● **What the exercise asks**:
Please state how many lines of the data contain "BList". The number by itself is enough.

(Saved entries)
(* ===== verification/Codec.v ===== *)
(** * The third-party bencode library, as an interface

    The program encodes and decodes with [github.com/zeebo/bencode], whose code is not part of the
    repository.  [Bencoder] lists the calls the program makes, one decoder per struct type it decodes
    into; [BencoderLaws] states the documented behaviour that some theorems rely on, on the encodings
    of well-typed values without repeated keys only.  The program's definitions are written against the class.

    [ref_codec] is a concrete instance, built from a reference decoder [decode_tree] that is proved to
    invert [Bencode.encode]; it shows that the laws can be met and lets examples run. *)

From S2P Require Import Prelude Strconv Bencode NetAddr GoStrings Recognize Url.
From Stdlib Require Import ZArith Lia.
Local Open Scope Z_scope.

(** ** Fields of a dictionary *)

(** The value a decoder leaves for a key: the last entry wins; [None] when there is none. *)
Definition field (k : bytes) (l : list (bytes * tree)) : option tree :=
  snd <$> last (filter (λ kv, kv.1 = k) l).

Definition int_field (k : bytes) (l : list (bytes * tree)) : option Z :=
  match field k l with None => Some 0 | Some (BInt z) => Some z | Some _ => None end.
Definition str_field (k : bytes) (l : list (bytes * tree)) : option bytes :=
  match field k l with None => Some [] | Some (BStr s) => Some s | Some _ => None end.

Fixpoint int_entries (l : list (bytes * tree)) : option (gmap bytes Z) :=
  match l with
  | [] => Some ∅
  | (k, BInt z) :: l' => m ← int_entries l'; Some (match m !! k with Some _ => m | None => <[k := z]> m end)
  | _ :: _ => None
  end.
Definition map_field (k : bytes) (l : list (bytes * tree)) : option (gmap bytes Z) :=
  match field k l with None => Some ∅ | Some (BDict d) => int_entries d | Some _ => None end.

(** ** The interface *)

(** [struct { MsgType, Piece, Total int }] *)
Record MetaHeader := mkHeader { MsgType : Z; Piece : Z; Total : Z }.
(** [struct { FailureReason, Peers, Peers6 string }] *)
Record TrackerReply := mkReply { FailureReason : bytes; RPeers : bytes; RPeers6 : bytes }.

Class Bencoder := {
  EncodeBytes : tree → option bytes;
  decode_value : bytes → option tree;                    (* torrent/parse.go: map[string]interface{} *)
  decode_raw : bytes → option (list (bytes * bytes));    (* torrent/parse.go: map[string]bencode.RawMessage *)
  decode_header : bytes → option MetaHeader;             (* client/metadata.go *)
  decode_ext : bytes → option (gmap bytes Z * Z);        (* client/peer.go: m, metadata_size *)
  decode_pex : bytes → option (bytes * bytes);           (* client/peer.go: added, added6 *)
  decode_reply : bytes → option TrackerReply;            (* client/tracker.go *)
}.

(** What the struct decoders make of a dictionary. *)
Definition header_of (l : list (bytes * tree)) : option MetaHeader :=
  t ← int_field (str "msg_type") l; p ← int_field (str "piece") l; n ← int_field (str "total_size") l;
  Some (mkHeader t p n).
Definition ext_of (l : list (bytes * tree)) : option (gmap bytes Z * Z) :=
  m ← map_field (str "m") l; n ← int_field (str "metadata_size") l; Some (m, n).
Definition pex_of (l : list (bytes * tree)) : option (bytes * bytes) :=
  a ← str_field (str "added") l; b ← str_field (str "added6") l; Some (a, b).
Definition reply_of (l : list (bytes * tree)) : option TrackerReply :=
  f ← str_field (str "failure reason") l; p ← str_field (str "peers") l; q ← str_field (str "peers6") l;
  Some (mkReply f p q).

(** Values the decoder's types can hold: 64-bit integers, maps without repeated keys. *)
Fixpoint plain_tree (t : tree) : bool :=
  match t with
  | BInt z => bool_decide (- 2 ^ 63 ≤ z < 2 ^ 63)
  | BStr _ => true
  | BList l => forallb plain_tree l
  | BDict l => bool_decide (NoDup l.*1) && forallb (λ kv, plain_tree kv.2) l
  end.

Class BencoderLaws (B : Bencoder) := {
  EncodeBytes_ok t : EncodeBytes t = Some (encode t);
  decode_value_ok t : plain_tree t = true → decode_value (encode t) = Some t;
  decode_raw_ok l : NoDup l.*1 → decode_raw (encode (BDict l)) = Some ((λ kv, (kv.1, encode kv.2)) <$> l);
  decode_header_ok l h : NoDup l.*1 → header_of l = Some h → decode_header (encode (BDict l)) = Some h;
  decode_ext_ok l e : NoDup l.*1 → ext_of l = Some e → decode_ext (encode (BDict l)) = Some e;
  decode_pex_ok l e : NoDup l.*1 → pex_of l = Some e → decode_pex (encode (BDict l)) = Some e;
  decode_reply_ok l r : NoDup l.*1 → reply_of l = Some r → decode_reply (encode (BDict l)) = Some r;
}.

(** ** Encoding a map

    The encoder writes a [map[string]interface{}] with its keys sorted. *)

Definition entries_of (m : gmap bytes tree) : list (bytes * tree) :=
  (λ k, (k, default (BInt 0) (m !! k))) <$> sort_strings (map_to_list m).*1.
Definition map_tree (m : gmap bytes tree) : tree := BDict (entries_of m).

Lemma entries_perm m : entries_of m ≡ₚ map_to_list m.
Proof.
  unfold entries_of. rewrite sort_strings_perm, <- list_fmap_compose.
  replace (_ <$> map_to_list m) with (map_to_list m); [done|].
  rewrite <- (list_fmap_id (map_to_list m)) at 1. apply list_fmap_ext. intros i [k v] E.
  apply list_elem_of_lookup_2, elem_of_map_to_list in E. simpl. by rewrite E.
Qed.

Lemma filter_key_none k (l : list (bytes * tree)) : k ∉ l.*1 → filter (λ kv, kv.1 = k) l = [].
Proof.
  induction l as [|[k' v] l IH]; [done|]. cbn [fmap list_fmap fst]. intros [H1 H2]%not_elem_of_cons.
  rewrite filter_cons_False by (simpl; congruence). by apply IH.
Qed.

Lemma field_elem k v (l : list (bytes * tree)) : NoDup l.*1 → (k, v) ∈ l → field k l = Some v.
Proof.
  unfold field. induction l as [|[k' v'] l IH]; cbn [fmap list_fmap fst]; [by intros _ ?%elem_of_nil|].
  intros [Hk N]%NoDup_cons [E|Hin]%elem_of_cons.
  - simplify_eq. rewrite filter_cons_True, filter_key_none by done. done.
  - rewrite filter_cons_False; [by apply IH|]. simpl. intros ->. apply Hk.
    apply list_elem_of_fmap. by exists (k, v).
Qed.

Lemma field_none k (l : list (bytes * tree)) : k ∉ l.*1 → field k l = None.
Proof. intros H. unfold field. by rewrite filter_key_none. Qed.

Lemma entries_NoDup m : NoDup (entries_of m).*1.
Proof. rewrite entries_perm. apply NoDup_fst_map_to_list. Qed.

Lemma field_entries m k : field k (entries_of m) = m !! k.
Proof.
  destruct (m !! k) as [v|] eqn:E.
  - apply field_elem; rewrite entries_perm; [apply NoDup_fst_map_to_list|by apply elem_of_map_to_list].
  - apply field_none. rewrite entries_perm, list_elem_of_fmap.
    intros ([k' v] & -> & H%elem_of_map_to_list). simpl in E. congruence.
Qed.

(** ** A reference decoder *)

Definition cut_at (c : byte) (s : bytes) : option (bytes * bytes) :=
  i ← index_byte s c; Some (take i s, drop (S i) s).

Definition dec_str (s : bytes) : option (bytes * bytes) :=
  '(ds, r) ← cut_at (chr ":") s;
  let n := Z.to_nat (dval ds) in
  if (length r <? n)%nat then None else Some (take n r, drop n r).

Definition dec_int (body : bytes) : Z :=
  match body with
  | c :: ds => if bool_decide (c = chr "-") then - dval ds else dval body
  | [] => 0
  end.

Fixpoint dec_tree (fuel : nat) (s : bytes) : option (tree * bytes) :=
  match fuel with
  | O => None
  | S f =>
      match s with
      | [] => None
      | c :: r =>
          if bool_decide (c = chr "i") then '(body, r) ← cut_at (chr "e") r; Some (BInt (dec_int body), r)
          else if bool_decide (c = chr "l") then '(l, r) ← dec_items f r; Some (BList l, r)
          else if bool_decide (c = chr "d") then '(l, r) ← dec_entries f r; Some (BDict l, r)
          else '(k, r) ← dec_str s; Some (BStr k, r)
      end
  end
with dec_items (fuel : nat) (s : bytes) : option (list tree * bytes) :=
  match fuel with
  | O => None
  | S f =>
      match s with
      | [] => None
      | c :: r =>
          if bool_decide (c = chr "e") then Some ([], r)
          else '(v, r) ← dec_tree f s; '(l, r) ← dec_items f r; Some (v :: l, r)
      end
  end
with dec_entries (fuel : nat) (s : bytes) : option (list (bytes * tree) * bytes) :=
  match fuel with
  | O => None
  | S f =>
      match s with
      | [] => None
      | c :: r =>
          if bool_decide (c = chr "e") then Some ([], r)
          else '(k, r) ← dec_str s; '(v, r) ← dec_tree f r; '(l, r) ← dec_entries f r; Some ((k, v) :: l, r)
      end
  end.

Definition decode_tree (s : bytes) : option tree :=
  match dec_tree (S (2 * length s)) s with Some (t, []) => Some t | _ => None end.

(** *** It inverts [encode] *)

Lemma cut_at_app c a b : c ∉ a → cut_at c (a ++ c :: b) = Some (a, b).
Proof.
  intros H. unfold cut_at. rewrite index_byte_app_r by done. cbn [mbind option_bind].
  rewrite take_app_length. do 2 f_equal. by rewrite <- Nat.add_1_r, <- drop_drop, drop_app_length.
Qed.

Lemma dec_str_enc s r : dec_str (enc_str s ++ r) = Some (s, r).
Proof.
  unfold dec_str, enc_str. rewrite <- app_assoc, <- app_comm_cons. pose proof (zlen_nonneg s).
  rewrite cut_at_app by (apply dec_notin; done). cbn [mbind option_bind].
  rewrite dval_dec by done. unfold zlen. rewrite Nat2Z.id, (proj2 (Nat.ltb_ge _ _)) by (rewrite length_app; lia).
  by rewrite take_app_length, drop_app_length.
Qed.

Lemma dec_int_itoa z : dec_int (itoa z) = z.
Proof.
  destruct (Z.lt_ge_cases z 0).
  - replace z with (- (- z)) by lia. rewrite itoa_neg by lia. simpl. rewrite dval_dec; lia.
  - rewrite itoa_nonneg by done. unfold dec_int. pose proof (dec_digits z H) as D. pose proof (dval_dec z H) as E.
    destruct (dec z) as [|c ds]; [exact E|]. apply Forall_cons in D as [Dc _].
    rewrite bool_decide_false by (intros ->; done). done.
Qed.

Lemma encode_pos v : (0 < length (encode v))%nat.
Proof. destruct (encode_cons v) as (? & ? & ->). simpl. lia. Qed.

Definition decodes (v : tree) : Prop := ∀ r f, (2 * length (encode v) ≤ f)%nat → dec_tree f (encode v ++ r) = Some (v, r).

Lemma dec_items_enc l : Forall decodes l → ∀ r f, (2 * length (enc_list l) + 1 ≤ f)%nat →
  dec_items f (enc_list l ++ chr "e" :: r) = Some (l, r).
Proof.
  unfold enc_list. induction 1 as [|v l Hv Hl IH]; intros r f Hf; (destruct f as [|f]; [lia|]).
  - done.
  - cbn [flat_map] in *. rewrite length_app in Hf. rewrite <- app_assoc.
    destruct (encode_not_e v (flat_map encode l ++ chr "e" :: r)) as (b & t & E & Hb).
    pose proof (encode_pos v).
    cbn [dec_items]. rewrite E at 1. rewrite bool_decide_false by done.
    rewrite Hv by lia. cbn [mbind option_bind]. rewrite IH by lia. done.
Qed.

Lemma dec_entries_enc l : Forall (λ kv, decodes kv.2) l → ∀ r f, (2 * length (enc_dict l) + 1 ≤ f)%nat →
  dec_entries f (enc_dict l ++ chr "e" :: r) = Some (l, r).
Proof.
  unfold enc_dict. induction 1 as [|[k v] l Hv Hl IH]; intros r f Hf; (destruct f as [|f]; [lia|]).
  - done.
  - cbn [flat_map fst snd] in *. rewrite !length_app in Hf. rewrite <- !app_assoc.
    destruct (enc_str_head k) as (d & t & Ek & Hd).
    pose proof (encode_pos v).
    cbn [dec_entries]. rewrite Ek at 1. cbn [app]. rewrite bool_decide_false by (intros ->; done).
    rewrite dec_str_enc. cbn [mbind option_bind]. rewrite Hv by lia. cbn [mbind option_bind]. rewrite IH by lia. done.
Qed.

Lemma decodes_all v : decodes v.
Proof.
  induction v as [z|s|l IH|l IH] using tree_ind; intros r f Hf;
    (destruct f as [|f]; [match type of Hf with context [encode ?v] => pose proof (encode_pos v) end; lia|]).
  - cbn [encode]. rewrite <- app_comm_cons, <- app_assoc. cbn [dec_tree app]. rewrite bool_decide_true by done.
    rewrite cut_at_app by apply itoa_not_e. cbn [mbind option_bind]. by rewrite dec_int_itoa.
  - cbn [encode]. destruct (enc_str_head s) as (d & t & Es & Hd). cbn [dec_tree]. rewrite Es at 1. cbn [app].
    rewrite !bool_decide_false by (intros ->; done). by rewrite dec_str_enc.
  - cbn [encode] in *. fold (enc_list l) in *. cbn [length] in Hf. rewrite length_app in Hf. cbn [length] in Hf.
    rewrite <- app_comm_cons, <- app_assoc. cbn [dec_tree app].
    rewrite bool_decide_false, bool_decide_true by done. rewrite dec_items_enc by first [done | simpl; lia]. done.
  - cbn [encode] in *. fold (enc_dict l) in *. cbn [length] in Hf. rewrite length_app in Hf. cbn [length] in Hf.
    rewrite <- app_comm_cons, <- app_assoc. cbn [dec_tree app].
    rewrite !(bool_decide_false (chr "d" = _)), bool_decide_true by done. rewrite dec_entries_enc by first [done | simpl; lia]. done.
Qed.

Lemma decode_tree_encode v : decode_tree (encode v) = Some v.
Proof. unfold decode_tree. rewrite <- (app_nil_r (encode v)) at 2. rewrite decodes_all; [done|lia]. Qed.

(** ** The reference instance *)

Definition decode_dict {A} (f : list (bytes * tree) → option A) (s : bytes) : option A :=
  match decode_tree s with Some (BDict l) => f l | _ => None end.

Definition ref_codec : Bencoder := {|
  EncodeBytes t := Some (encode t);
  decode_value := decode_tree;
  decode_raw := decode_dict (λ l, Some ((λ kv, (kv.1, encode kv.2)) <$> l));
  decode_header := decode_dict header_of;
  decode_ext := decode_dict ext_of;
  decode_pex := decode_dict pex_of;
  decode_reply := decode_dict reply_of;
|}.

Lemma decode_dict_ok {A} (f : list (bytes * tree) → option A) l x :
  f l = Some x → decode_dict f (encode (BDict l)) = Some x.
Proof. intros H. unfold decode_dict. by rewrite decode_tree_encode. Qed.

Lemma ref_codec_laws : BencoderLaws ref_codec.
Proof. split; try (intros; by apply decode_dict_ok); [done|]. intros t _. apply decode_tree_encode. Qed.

● **Exercise result**:
2